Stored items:
(** The pages of a listing partition it: with the same filters and
    limit on an unchanged store, the data of the pages 1 to [totalPages], one
    after the other, are the filtered and sorted users, each once. *)
Theorem pages_partition (limit_ : option Z) (status_ role_ search_ : option string)
    (users : Store) :
  let listing p :=
    getUsers toLowerCase sortByCreatedAt false (Some (Z.of_nat p)) limit_
             status_ role_ search_ users in
  exists n : nat,
    (forall p data pg, listing p = Ok (data, pg) -> totalPages pg = Finite (Z.of_nat n)) /\
    concat (map (fun p => dataOf (listing p)) (seq 1 n))
    = selected toLowerCase sortByCreatedAt (filtersOnly status_ role_ search_) users.
Proof.
  intros listing.
  set (all := selected toLowerCase sortByCreatedAt (filtersOnly status_ role_ search_) users).
  pose proof (limitNum_range limit_) as HL.
  destruct (ceilDiv_pos (Z.of_nat (length all)) (limitNum limit_) ltac:(lia))
    as (n & Hn & Hlo & Hhi).
  assert (0 <= n) by nia.
  exists (Z.to_nat n). split.
  - intros p data pg. unfold listing, getUsers, findAll.
    cbn [opt_page opt_limit default from_option Datatypes.id].
    change (selected _ _ _ users) with all. intros [= <- <-]. cbn [totalPages].
    rewrite Hn. f_equal. lia.
  - transitivity (concat (map (fun p => take (Z.to_nat (limitNum limit_))
                    (drop ((p - 1) * Z.to_nat (limitNum limit_)) all)) (seq 1 (Z.to_nat n)))).
    + f_equal. apply map_ext_in. intros p [Hp _]%in_seq.
      unfold listing, getUsers, findAll, dataOf.
      cbn [opt_page opt_limit default from_option Datatypes.id].
      change (selected _ _ _ users) with all.
      assert (pageNum (Some (Z.of_nat p)) = Z.of_nat p) as ->.
      { unfold pageNum, envInt. assert ((Z.of_nat p =? 0) = false) as -> by lia. lia. }
      rewrite slice_page by nia. do 2 f_equal. nia.
    + rewrite concat_pages. apply take_ge. nia.
Qed.

(** *** The bulk update of the service *)

Definition statusIs (status_ id_ : string) (users : Store) : Prop :=
  forall u, mapGet id_ users = Some u -> status u = status_.

Lemma update_statusOnly (failing : bool) (now id_ status_ : string) (users : Store) :
  update toLowerCase trim failing now id_ (statusOnly status_) users =
  if failing then (Err dbTimeout, users)
  else match mapGet id_ users with
       | None => (Ok None, users)
       | Some user =>
           let updated :=
             {| id := id user;
                email := if truthy (email user) then trim (toLowerCase (email user))
                         else email user;
                name := if truthy (name user) then trim (name user) else name user;
                role := role user; status := status_; metadata := metadata user;
                createdAt := createdAt user; updatedAt := now |} in
           (Ok (Some updated), mapSet id_ updated users)
       end.
Proof. unfold update. destruct failing; [done|]. by destruct (mapGet id_ users). Qed.

Lemma bulkFrom_spec (failing : nat -> bool) (clock : nat -> string) (status_ : string)
    (userIds : list string) (i : nat) (results : BulkResults) (users : Store) :
  let r := bulkFrom toLowerCase trim failing clock i userIds status_ results users in
  let numbered := zip (seq i (length userIds)) userIds in
  success r.1 = success results
                ++ map snd (List.filter (fun p => negb (failing p.1)) numbered) /\
  failed r.1 = failed results
               ++ map (fun p => (p.2, dbTimeout)) (List.filter (fun p => failing p.1) numbered) /\
  map fst r.2 = map fst users /\
  ((forall id_, id_ ∈ success results -> statusIs status_ id_ users) ->
   forall id_, id_ ∈ success r.1 -> statusIs status_ id_ r.2).
Proof.
  revert i results users. induction userIds as [|id0 ids IH]; intros i results users.
  - cbn. rewrite !app_nil_r. done.
  - cbn [bulkFrom length seq zip zip_with List.filter map fst snd]. cbn zeta.
    rewrite update_statusOnly. destruct (failing i) eqn:Hf; cbn [negb].
    + specialize (IH (S i) {| success := success results;
                              failed := failed results ++ [(id0, dbTimeout)] |} users).
      cbn zeta in IH. cbn [success failed] in IH. destruct IH as (IH1 & IH2 & IH3 & IH4).
      split; [done|]. split; [|done]. cbn [map fst snd]. rewrite IH2, <- app_assoc. done.
    + destruct (mapGet id0 users) as [user|] eqn:Hget.
      * cbn zeta.
        match goal with |- context [mapSet id0 ?v users] => set (updated := v) end.
        specialize (IH (S i) {| success := success results ++ [id0];
                                failed := failed results |} (mapSet id0 updated users)).
        cbn zeta in IH. cbn [success failed] in IH. destruct IH as (IH1 & IH2 & IH3 & IH4).
        split; [by cbn [map fst snd]; rewrite IH1, <- app_assoc|]. split; [done|].
        split.
        { rewrite IH3. apply mapSet_keys_present.
          destruct (decide (id0 ∈ map fst users)) as [|Hn]; [done|].
          apply mapGet_None in Hn. congruence. }
        intros Hinv. apply IH4. intros id_ [Hin|Heq%list_elem_of_singleton]%elem_of_app u; [|subst id_].
        -- destruct (decide (id_ = id0)) as [->|Hne].
           ++ rewrite mapGet_mapSet. by intros [= <-].
           ++ rewrite mapGet_mapSet_ne by done. by apply Hinv.
        -- rewrite mapGet_mapSet. by intros [= <-].
      * specialize (IH (S i) {| success := success results ++ [id0];
                                failed := failed results |} users).
        cbn zeta in IH. cbn [success failed] in IH. destruct IH as (IH1 & IH2 & IH3 & IH4).
        split; [by cbn [map fst snd]; rewrite IH1, <- app_assoc|]. split; [done|].
        split; [done|].
        intros Hinv. apply IH4. intros id_ [Hin|Heq%list_elem_of_singleton]%elem_of_app u; [|subst id_].
        -- by apply Hinv.
        -- by rewrite Hget.
Qed.

(** [bulkUpdateStatus] reports as failed exactly the ids at whose turn
    the database threw, and as successful all the others, whether or not a
    user with that id exists: the update of an unknown id resolves to [null]
    and is counted as a success. No user is added or removed, and every
    stored user reported successful has the new status. *)
Theorem bulk_update_counts_missing_as_success (failing : nat -> bool)
    (clock : nat -> string) (userIds : list string) (status_ : string) (users : Store) :
  let r := bulkUpdateStatus toLowerCase trim failing clock userIds status_ users in
  let numbered := zip (seq 0 (length userIds)) userIds in
  success r.1 = map snd (List.filter (fun p => negb (failing p.1)) numbered) /\
  failed r.1 = map (fun p => (p.2, dbTimeout)) (List.filter (fun p => failing p.1) numbered) /\
  map fst r.2 = map fst users /\
  (forall id_ u, id_ ∈ success r.1 -> findById false id_ r.2 = Ok (Some u) ->
                 status u = status_).
Proof.
  cbn zeta. unfold bulkUpdateStatus.
  destruct (bulkFrom_spec failing clock status_ userIds 0 {| success := []; failed := [] |}
              users) as (H1 & H2 & H3 & H4).
  cbn [success failed app] in *. split; [done|]. split; [done|]. split; [done|].
  intros id_ u Hin. unfold findById. intros [= Hget]. revert u Hget. apply H4; [|done].
  by intros ? ?%elem_of_nil.
Qed.

(** *** Seeding *)

Lemma string_length_app (s t : string) :
  String.length (s +:+ t) = (String.length s + String.length t)%nat.
Proof.
  induction s as [|a s IH]; [done|].
  change (S (String.length (s +:+ t)) = S (String.length s + String.length t)).
  by rewrite IH.
Qed.

Lemma string_app_inj_r (s1 s2 t : string) : s1 +:+ t = s2 +:+ t -> s1 = s2.
Proof.
  revert s2. induction s1 as [|a s1 IH]; intros [|b s2] H; cbn in H.
  - done.
  - apply (f_equal String.length) in H.
    change (String.length t = S (String.length (s2 +:+ t))) in H.
    rewrite string_length_app in H. lia.
  - apply (f_equal String.length) in H.
    change (S (String.length (s1 +:+ t)) = String.length t) in H.
    rewrite string_length_app in H. lia.
  - injection H as -> H. f_equal. by apply IH.
Qed.

(** The address of the user that [seed] creates in iteration [i]. *)
Definition seedEmail (i : nat) : string := "user" +:+ pretty (S i) +:+ "@example.com".

Lemma seedEmail_inj (i j : nat) : seedEmail i = seedEmail j -> i = j.
Proof.
  unfold seedEmail. intros H%String.app_inj%string_app_inj_r%pretty_nat_inj. lia.
Qed.

(** The number of draws before the first one at which the database throws. *)
Fixpoint firstError (draws : list Draw) : nat :=
  match draws with
  | [] => 0
  | d :: draws' => if dbError d then 0 else S (firstError draws')
  end.

Definition seeded (u : User) : Prop :=
  role u ∈ ["user"; "admin"; "moderator"] /\ status u ∈ ["active"; "inactive"; "pending"].

Lemma pick_orElse (a b c dflt : string) (i : nat) :
  dflt ∈ [a; b; c] -> orElse (Some (pick [a; b; c] i)) dflt ∈ [a; b; c].
Proof.
  intros Hd. unfold orElse, pick.
  destruct (truthy (nth i [a; b; c] "")) eqn:Ht; [|done].
  destruct i as [|[|[|i]]]; cbn in *.
  - apply list_elem_of_here.
  - apply list_elem_of_further, list_elem_of_here.
  - do 2 apply list_elem_of_further. apply list_elem_of_here.
  - by destruct i.
Qed.

(** The platform leaves the first [n] addresses of [seed] as they are: they
    are in lower case and without white space. *)
Definition keepsSeedEmails (n : nat) : Prop :=
  forall i, (i < n)%nat ->
    toLowerCase (seedEmail i) = seedEmail i /\ trim (seedEmail i) = seedEmail i.

Lemma seedFrom_spec (n : nat) (draws : list Draw) (i : nat) (users : Store) :
  keepsSeedEmails n -> (i + length draws <= n)%nat ->
  map email (values users) = map seedEmail (seq 0 i) ->
  NoDup (map fst users ++ map uuid draws) ->
  Forall seeded (values users) ->
  let k := firstError draws in
  let r := seedFrom toLowerCase trim i draws users in
  r.1 = (if (k =? length draws)%nat then Ok tt else Err dbTimeout) /\
  map fst r.2 = map fst users ++ map uuid (take k draws) /\
  map email (values r.2) = map seedEmail (seq 0 (i + k)) /\
  Forall seeded (values r.2).
Proof.
  intros Hkeep. revert i users.
  induction draws as [|d draws IH]; intros i users Hn He Hk Hs; cbn zeta.
  - cbn. rewrite app_nil_r, Nat.add_0_r. done.
  - cbn [length] in Hn. destruct (Hkeep i ltac:(lia)) as [lower_seed trim_seed].
    cbn [seedFrom firstError]. unfold create. destruct (dbError d) eqn:Hd.
    { cbn. rewrite app_nil_r, Nat.add_0_r. done. }
    assert (Hfresh : existsb (fun u => String.eqb (email u)
                       (toLowerCase (data_email (seedData i d)))) (values users) = false).
    { apply existsb_false_Forall, Forall_forall. intros u Hu.
      change (data_email (seedData i d)) with (seedEmail i). rewrite lower_seed.
      apply String.eqb_neq. intros Heq.
      assert (Hin : email u ∈ map email (values users)) by (by apply list_elem_of_fmap_2).
      rewrite He in Hin. apply list_elem_of_fmap in Hin as (j & Hj & Hin).
      apply list_elem_of_In, in_seq in Hin. rewrite Heq in Hj.
      apply seedEmail_inj in Hj. lia. }
    rewrite Hfresh.
    set (user := createUserObject toLowerCase trim (uuid d) (now_ d) (seedData i d)).
    assert (Hid : id user = uuid d) by done.
    assert (Hemail : email user = seedEmail i).
    { cbn. change (_ +:+ _) with (seedEmail i). by rewrite lower_seed, trim_seed. }
    rewrite Hid. cbn [map] in Hk.
    assert (Hnew : uuid d ∉ map fst users).
    { apply NoDup_app in Hk as (_ & Hk & _). intros Hin. apply (Hk _ Hin), list_elem_of_here. }
    rewrite mapSet_absent by done.
    specialize (IH (S i) (users ++ [(uuid d, user)])). cbn zeta in IH.
    destruct IH as (IH1 & IH2 & IH3 & IH4).
    + lia.
    + unfold values. rewrite map_app, map_app. cbn [map snd].
      rewrite seq_S, map_app. cbn [map Nat.add]. unfold values in He. by rewrite He, Hemail.
    + rewrite map_app. cbn [map fst]. rewrite <- app_assoc. done.
    + unfold values. rewrite map_app. apply Forall_app. split; [done|].
      apply Forall_singleton. split; cbn; apply pick_orElse.
      * apply list_elem_of_here.
      * apply list_elem_of_here.
    + rewrite IH1, IH2, IH3. cbn [length take map Nat.eqb]. split; [done|].
      split; [|split; [|done]].
      * rewrite map_app, <- app_assoc. done.
      * do 2 f_equal. lia.
Qed.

Problem details:
How many lines in the records above contain the word "decide"? Give only the number.

The completed task:
2